Item 2. Unregistered Sales of Equity Securities, Use of Proceeds, and Issuer Purchases of Equity Securities.
Recent Sales of Unregistered Securities
Not applicable.
Purchases of Equity Securities by the Issuer
During the three months ended March 31, 2020, we repurchased 600,000 shares of our Class A common stock under our previously announced stock repurchase program described below, for a total of approximately $32.0 million. As of March 31, 2020, we have remaining authorization to repurchase up to approximately $136.3 million of shares of our Class A common stock under the stock repurchase program.
Period Total number of shares purchased Average price paid per share Total number of shares purchased as part of publicly announced plans or programs (1) Approximate dollar value of shares that may yet be purchased under the plans or programs (in thousands)

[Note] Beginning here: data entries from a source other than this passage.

(* ===== verification/AllocProofs.v ===== *)
(** * Correctness of the chunk allocator

    The invariant that ties the chunk pools to the buddy allocator, and the
    specification of [allocate] and [free] over the set of live objects. *)

From stdpp Require Import functions.
From S2P Require Import Prelude Config Align IList Buddy BuddySpec BuddyProofs Allocator AllocSizes.

(** ** Pages and slots *)

Definition page_base (b : buddy) (p : Z) : Z := G_MEMPOOL_START b + p * PAGE_SIZE.

Definition in_page (b : buddy) (p a : Z) : Prop := page_base b p <= a < page_base b p + PAGE_SIZE.

#[export] Instance in_page_dec b p a : Decision (in_page b p a).
Proof. unfold in_page. apply _. Defined.

(** [a] is a chunk position of pool [i] in page [p]. *)
Definition slot (b : buddy) (i p a : Z) : Prop := in_page b p a /\ (csize i | a).

Definition slots (b : buddy) (i p : Z) : list Z :=
  (fun k => page_base b p + k * csize i) <$> seqZ 0 (2 ^ (8 - i)).

Lemma csize_page i : 0 <= i < 8 -> csize i * 2 ^ (8 - i) = 4096 /\ (csize i | 4096).
Proof.
  intros Hi. unfold csize. rewrite <- Z.pow_add_r by lia. replace (i + 4 + (8 - i)) with 12 by lia.
  split; [done |]. apply (pow2_divide (i + 4) 12). lia.
Qed.

Lemma page_base_divide b i p : region_ok b -> 0 <= i < 8 -> (csize i | page_base b p).
Proof.
  intros Hr Hi. destruct (csize_page i Hi) as [_ Hd]. unfold page_base. rewrite PAGE_SIZE_val.
  apply Z.divide_add_r.
  - eapply Z.divide_trans; [exact Hd |]. apply (ro_align _ Hr).
  - apply Z.divide_mul_r. done.
Qed.

Lemma slot_in_slots b i p a : region_ok b -> 0 <= i < 8 -> slot b i p a <-> a ∈ slots b i p.
Proof.
  intros Hr Hi. destruct (csize_page i Hi) as [Hc _]. pose proof (csize_pos i ltac:(lia)).
  destruct (page_base_divide b i p Hr Hi) as [q Hq].
  unfold slot, in_page, slots. rewrite PAGE_SIZE_val, list_elem_of_fmap. split.
  - intros [Hin [r ->]]. exists (r - q). split; [lia |]. apply elem_of_seqZ. nia.
  - intros (k & -> & Hk%elem_of_seqZ). split; [nia |]. rewrite Hq. exists (q + k). lia.
Qed.

Lemma slots_nodup b i p : 0 <= i -> NoDup (slots b i p).
Proof.
  intros Hi. pose proof (csize_pos i Hi). unfold slots. apply NoDup_fmap_2; [| apply NoDup_seqZ].
  intros k k' E. nia.
Qed.

Lemma slots_length b i p : 0 <= i < 8 -> Z.of_nat (length (slots b i p)) = 2 ^ (8 - i).
Proof. intros Hi. unfold slots. rewrite length_fmap, length_seqZ. pose proof (pow2_pos (8 - i)). lia. Qed.

Lemma in_page_unique b p p' a : in_page b p a -> in_page b p' a -> p = p'.
Proof. unfold in_page, page_base. rewrite PAGE_SIZE_val. lia. Qed.

Lemma same_globals_in_page b b' p a : same_globals b b' -> in_page b' p a <-> in_page b p a.
Proof. intros Hg. unfold in_page, page_base. by rewrite (sg_start _ _ Hg). Qed.

(** What the address computations of the code give for an address in a page. *)
Lemma in_page_facts b p a :
  region_ok b -> 0 <= p < G_MEM_TOTAL_PAGE b -> in_page b p a ->
  in_pool a b = true /\ addr_to_page_idx a b = p /\ align_down_ul a PAGE_SIZE = page_base b p /\
  0 < a < 2 ^ 64 /\ page_base b p + PAGE_SIZE < 2 ^ 64.
Proof.
  intros [[q Ha] Hs Ht Hsz He] Hp Hin. unfold in_page, page_base, PAGE_SHIFT in *. rewrite PAGE_SIZE_val in *.
  change (2 ^ 12) with 4096 in *. unfold in_pool, addr_to_page_idx, PAGE_SHIFT.
  rewrite (u64_small (G_MEMPOOL_START b + _)), (u64_small (a - _)) by lia.
  rewrite Z.shiftr_div_pow2 by done. change (2 ^ 12) with 4096. split_and!; try lia.
  - dlia.
  - change 4096 with (2 ^ 12) at 1. rewrite align_down_arith by lia. change (2 ^ 12) with 4096. dlia.
Qed.

Lemma in_pool_page b a : region_ok b -> 0 <= a -> in_pool a b = true ->
  exists p, 0 <= p < G_MEM_TOTAL_PAGE b /\ in_page b p a.
Proof.
  intros [[q Ha] Hs Ht Hsz He] H0. unfold in_pool. rewrite u64_small by (unfold PAGE_SHIFT in *; lia).
  rewrite !andb_true_iff, Z.leb_le, Z.ltb_lt. intros ((_ & ?) & ?). unfold PAGE_SHIFT in *.
  change (2 ^ 12) with 4096 in *. exists ((a - G_MEMPOOL_START b) / 4096).
  unfold in_page, page_base. rewrite PAGE_SIZE_val. dlia.
Qed.

(** ** The invariant *)

Definition pool_page (b : buddy) (bs : list block) (p : Z) (f : frame) : Prop :=
  Block p 0 Pool ∈ bs /\ frame_array b !! p = Some f.

(** [a] is a chunk of pool [i]. *)
Definition chunk_of (b : buddy) (bs : list block) (i a : Z) : Prop :=
  exists p f, pool_page b bs p f /\ meta_pool_idx f = i /\ slot b i p a.

(** The allocated chunks: those that are not on the free list of their pool. *)
Definition live (b : buddy) (bs : list block) (F : Z -> list Z) (a : Z) : Prop :=
  exists i, chunk_of b bs i a /\ a ∉ F i.

(** Free chunks of a page. *)
Definition free_in (b : buddy) (p : Z) (xs : list Z) : Z := Z.of_nat (length (filter (in_page b p) xs)).

(** The tiling [bs] of the pool, and the free chunks [F i] of each pool.  The
    page [q] (none when it is -1) is being added and may have no live chunk. *)
Record awf_ex (q : Z) (st : allocator) (bs : list block) (F : Z -> list Z) : Prop := {
  aw_buddy : wf (bud st) bs;
  aw_ready : g_allocator_ready st = true;
  aw_sizes : chunk_sizes st = g_pool_sizes;
  aw_lists : forall i, 0 <= i < 8 -> is_list (free_list st) (PoolHead i) (Chunk <$> F i);
  aw_free : forall i a, 0 <= i < 8 -> a ∈ F i -> chunk_of (bud st) bs i a;
  aw_pages : forall p f, pool_page (bud st) bs p f ->
    0 <= meta_pool_idx f < 8 /\
    ref_count f = 2 ^ (8 - meta_pool_idx f) - free_in (bud st) p (F (meta_pool_idx f)) /\
    (p <> q -> 0 < ref_count f);
  aw_cow : forall p o f, Block p o Alloc ∈ bs -> frame_array (bud st) !! p = Some f -> 1 <= cow_ref_count f;
}.

Definition awf : allocator -> list block -> (Z -> list Z) -> Prop := awf_ex (-1).

(** The frames of the page blocks are as before. *)
Definition pages_kept (b b' : buddy) (bs : list block) : Prop :=
  forall q o, Block q o Alloc ∈ bs -> frame_array b' !! q = frame_array b !! q.

Lemma chunk_of_functional b bs i j a : chunk_of b bs i a -> chunk_of b bs j a -> i = j.
Proof.
  intros (p & f & [_ Hf] & <- & Hs) (p' & f' & [_ Hf'] & <- & Hs').
  assert (p = p') as -> by (eapply in_page_unique; [apply Hs | apply Hs']). congruence.
Qed.

Lemma chunk_of_page b bs i a : wf b bs -> chunk_of b bs i a ->
  exists p f, pool_page b bs p f /\ meta_pool_idx f = i /\ slot b i p a /\ 0 <= p < G_MEM_TOTAL_PAGE b.
Proof.
  intros Hwf (p & f & Hp & Hm & Hs). exists p, f. split_and!; try done; apply (tiled_range _ _ _ Hwf (proj1 Hp)).
Qed.

(** Work on the list of pool [i] leaves the other pools alone. *)
Lemma lists_other b bs l l' i j D xs :
  i <> j -> is_list l (PoolHead j) (Chunk <$> xs) -> same_outside D l l' ->
  (forall n, n ∈ D -> n = PoolHead i \/ exists a, n = Chunk a /\ chunk_of b bs i a) ->
  (forall a, a ∈ xs -> chunk_of b bs j a) ->
  is_list l' (PoolHead j) (Chunk <$> xs).
Proof.
  intros Hne Hl Ho HD Hx. eapply is_list_frame; [exact Ho | | done].
  intros n Hn Hin. apply HD in Hin. rewrite elem_of_cons, list_elem_of_fmap in Hn.
  destruct Hn as [-> | (a & -> & Ha)], Hin as [E | (a' & E & Hc)]; simplify_eq.
  apply Hne. by eapply chunk_of_functional; [| apply Hx].
Qed.

(** ** Updates of a single frame *)

Lemma tiled_upd_same fa lo hi bs p f f' :
  fa !! p = Some f -> state f' = state f -> order f' = order f ->
  tiled fa lo hi bs -> tiled (<[p := f']> fa) lo hi bs.
Proof.
  intros Hf Hs Ho. assert (Hfr : forall j s o, frame_is fa j s o -> frame_is (<[p := f']> fa) j s o).
  { intros j s o (g & Hg & <- & <-). destruct (decide (p = j)) as [<- | ?].
    - exists f'. rewrite lookup_insert_eq. by simplify_eq.
    - exists g. by rewrite lookup_insert_ne. }
  revert lo. induction bs as [| k bs IH]; simpl; intros lo; [done |].
  intros (? & [? ? ? ? ?] & ?). split_and!; [done | split; auto | auto].
Qed.

(** A change of counters keeps the invariant of the buddy allocator. *)
Lemma wf_upd_same b bs p f g :
  wf b bs -> frame_array b !! p = Some f -> state (g f) = state f -> order (g f) = order f ->
  exists b', upd_frame p g b = Some b' /\ wf b' bs /\ same_globals b b' /\
    frame_array b' = <[p := g f]> (frame_array b).
Proof.
  intros Hwf Hf Hs Ho. unfold upd_frame, upd. rewrite Hf. cbn [mbind option_bind]. eexists. split; [done |].
  destruct Hwf as [Hr Hrd Ht Hl]. split_and!; try done.
  split; [by apply (same_globals_region b) | done | by eapply tiled_upd_same | done].
Qed.

(** Changing the use of a one-page block that is not free. *)
Lemma wf_convert b bs1 p k k' bs2 f g :
  wf b (bs1 ++ Block p 0 k :: bs2) -> k <> Free -> k' <> Free ->
  frame_array b !! p = Some f -> state (g f) = head_state k' -> order (g f) = 0 ->
  exists b', upd_frame p g b = Some b' /\ wf b' (bs1 ++ Block p 0 k' :: bs2) /\ same_globals b b' /\
    frame_array b' = <[p := g f]> (frame_array b).
Proof.
  intros [Hr Hrd Ht Hl] Hk Hk' Hf Hs Ho. unfold upd_frame, upd. rewrite Hf. cbn [mbind option_bind].
  eexists. split; [done |]. split_and!; try done. pose proof (changed_in_insert p f (g f) _ Hf) as Hc.
  split; [by apply (same_globals_region b) | done | |].
  - apply tiled_focus in Ht as (H1 & [? ? ? ? ?] & H3). unfold b_end in *. simpl in *. change (2 ^ 0) with 1 in *.
    apply tiled_focus. unfold b_end. simpl. split_and!.
    + eapply tiled_changed; [exact Hc | by left | done].
    + split; simpl; try done.
      * exists (g f). by rewrite lookup_insert_eq.
      * unfold b_end. simpl. lia.
    + eapply tiled_changed; [exact Hc | by right | done].
  - simpl. eapply lists_ok_perm; [apply Permutation_middle |]. apply lists_ok_nonfree; [done |].
    apply (lists_ok_nonfree (links b) (Block p 0 k) (bs1 ++ bs2)); [done |].
    eapply lists_ok_perm; [symmetry; apply Permutation_middle | done].
Qed.

Lemma page_unique b bs k k' : wf b bs -> k ∈ bs -> k' ∈ bs -> b_idx k = b_idx k' -> k = k'.
Proof. intros Hwf. apply (tiled_same_idx _ _ _ _ _ _ (wf_tiled _ _ Hwf)). Qed.

(** A counter update on page [p], as seen by the pool pages. *)
Lemma pool_page_upd b b' bs p f g p' f' :
  frame_array b' = <[p := g f]> (frame_array b) -> frame_array b !! p = Some f ->
  pool_page b' bs p' f' <->
  Block p' 0 Pool ∈ bs /\ ((p' = p /\ f' = g f) \/ (p' <> p /\ frame_array b !! p' = Some f')).
Proof.
  intros E Hf. unfold pool_page. rewrite E. destruct (decide (p' = p)) as [-> | Hne].
  - rewrite lookup_insert_eq. naive_solver.
  - rewrite lookup_insert_ne by done. naive_solver.
Qed.

(** The chunks stay where they are when frames keep their pool index. *)
Lemma chunk_of_upd b b' bs p f g i a :
  same_globals b b' -> frame_array b' = <[p := g f]> (frame_array b) -> frame_array b !! p = Some f ->
  meta_pool_idx (g f) = meta_pool_idx f -> chunk_of b' bs i a <-> chunk_of b bs i a.
Proof.
  intros Hg E Hf Hm. unfold chunk_of, slot. split; intros (p' & f' & Hp & <- & Hs).
  - apply (pool_page_upd b b' bs p f g p' f' E Hf) in Hp as [Hin [[-> ->] | [? Hf']]].
    + exists p, f. rewrite <- (same_globals_in_page b b') by done. by rewrite <- Hm.
    + exists p', f'. by rewrite <- (same_globals_in_page b b') by done.
  - destruct Hp as [Hin Hf']. destruct (decide (p' = p)) as [-> | ?].
    + simplify_eq. exists p, (g f). rewrite (same_globals_in_page b b') by done. rewrite Hm.
      split; [| done]. apply (pool_page_upd b b' bs p f g p _ E Hf). tauto.
    + exists p', f'. rewrite (same_globals_in_page b b') by done. split; [| done].
      apply (pool_page_upd b b' bs p f g p' f' E Hf). tauto.
Qed.

(** ** Taking a chunk *)

Lemma free_in_cons b p a xs :
  free_in b p (a :: xs) = (if decide (in_page b p a) then 1 else 0) + free_in b p xs.
Proof. unfold free_in. rewrite filter_cons. case_decide; simpl; lia. Qed.

Lemma free_in_none b p xs : (forall a, a ∈ xs -> ~ in_page b p a) -> free_in b p xs = 0.
Proof.
  intros Hx. induction xs as [| a xs IH]; [done |]. rewrite free_in_cons, decide_False, IH; [done | |].
  - intros x ?. apply Hx. by right.
  - apply Hx. by left.
Qed.

Lemma free_in_filter b p xs (P : Z -> Prop) `{!forall x, Decision (P x)} :
  (forall x, in_page b p x -> P x) -> free_in b p (filter P xs) = free_in b p xs.
Proof.
  intros HP. induction xs as [| a xs IH]; [done |]. rewrite filter_cons, (free_in_cons _ _ a xs).
  case_decide as HPa; [by rewrite free_in_cons, IH |]. rewrite decide_False, IH by auto. lia.
Qed.

Lemma free_in_all b p xs : (forall a, a ∈ xs -> in_page b p a) -> free_in b p xs = Z.of_nat (length xs).
Proof.
  intros Hx. induction xs as [| a xs IH]; [done |]. rewrite free_in_cons, decide_True, IH; [simpl; lia | |].
  - intros x ?. apply Hx. by right.
  - apply Hx. by left.
Qed.

Lemma free_in_globals b b' p xs : same_globals b b' -> free_in b' p xs = free_in b p xs.
Proof.
  intros Hg. unfold free_in. f_equal. f_equal. apply list_filter_iff. intros a.
  by apply same_globals_in_page.
Qed.

(** A page has room for only so many distinct chunks. *)
Lemma slots_bound b i p zs :
  region_ok b -> 0 <= i < 8 -> NoDup zs -> (forall a, a ∈ zs -> slot b i p a) ->
  Z.of_nat (length zs) <= 2 ^ (8 - i).
Proof.
  intros Hr Hi Hnd Hz. rewrite <- (slots_length b i p Hi).
  apply inj_le, submseteq_length, NoDup_submseteq; [done |].
  intros a Ha. apply (slot_in_slots b i p a Hr Hi). auto.
Qed.

(** The free chunks of a page, with other chunks of the page that are not free. *)
Lemma free_in_bound q st bs F p f ys :
  awf_ex q st bs F -> pool_page (bud st) bs p f -> NoDup ys ->
  (forall a, a ∈ ys -> slot (bud st) (meta_pool_idx f) p a /\ a ∉ F (meta_pool_idx f)) ->
  Z.of_nat (length ys) + free_in (bud st) p (F (meta_pool_idx f)) <= 2 ^ (8 - meta_pool_idx f).
Proof.
  intros Haw Hpp Hnd Hys. destruct (aw_pages _ _ _ _ Haw p f Hpp) as (Hi & _).
  unfold free_in. rewrite <- Nat2Z.inj_add, <- length_app.
  pose proof (aw_buddy _ _ _ _ Haw) as Hwf.
  apply (slots_bound (bud st) _ p); [apply Hwf | done | |].
  - apply NoDup_app. split_and!; [done | |].
    + intros a Ha [_ Hin]%list_elem_of_filter. by apply Hys in Ha as [_ ?].
    + apply NoDup_filter. destruct (is_list_nodup _ _ _ (aw_lists _ _ _ _ Haw _ Hi)) as [Hn _].
      by apply NoDup_fmap_1 in Hn.
  - intros a [Ha | [Hp Ha]%list_elem_of_filter]%elem_of_app; [by apply Hys |].
    destruct (aw_free _ _ _ _ Haw _ _ Hi Ha) as (p' & f' & _ & Hm & [Hin Hd]).
    assert (p' = p) as -> by (by eapply in_page_unique). done.
Qed.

January 1, 2020 - January 31, 2020 —    $ —    —    $ 168,299   
February 1, 2020 - February 29, 2020 —    $ —    —    $ 168,299   
March 1, 2020 - March 31, 2020 600,000    $ 53.38    600,000    $ 136,270   
  Total 600,000    600,000   
(1) On February 26, 2018, the Board authorized the repurchase of up to an aggregate of $250.0 million of our Class A common stock, par value $0.01 per share, from time to time in open market transactions effected through a broker at prevailing market prices, in block trades, or privately negotiated transactions through December 31, 2019 (the "stock repurchase program"). The stock repurchase program commenced on March 1, 2018. On December 5, 2019, the Board increased the dollar amount authorized under the stock repurchase program to an aggregate of $300.0 million and extended the term of the program to December 31, 2020. We intend to use cash on hand and future free cash flow to fund the stock repurchase program. The stock repurchase program does not obligate us to repurchase any particular amount of our Class A common stock, and may be modified, extended, suspended, or discontinued at any time. The timing and amount of repurchases is determined by our management based on a variety of factors such as the market price of our Class A common stock, our corporate requirements, and overall market conditions. The stock repurchase program is subject to applicable legal requirements, including federal and state securities laws. We may also repurchase shares of our Class A common stock pursuant to a trading plan meeting the requirements of Rule 10b5-1 under the Securities Exchange Act of 1934, as amended, which would permit shares of our Class A common stock to be repurchased when we might otherwise be precluded from doing so by law.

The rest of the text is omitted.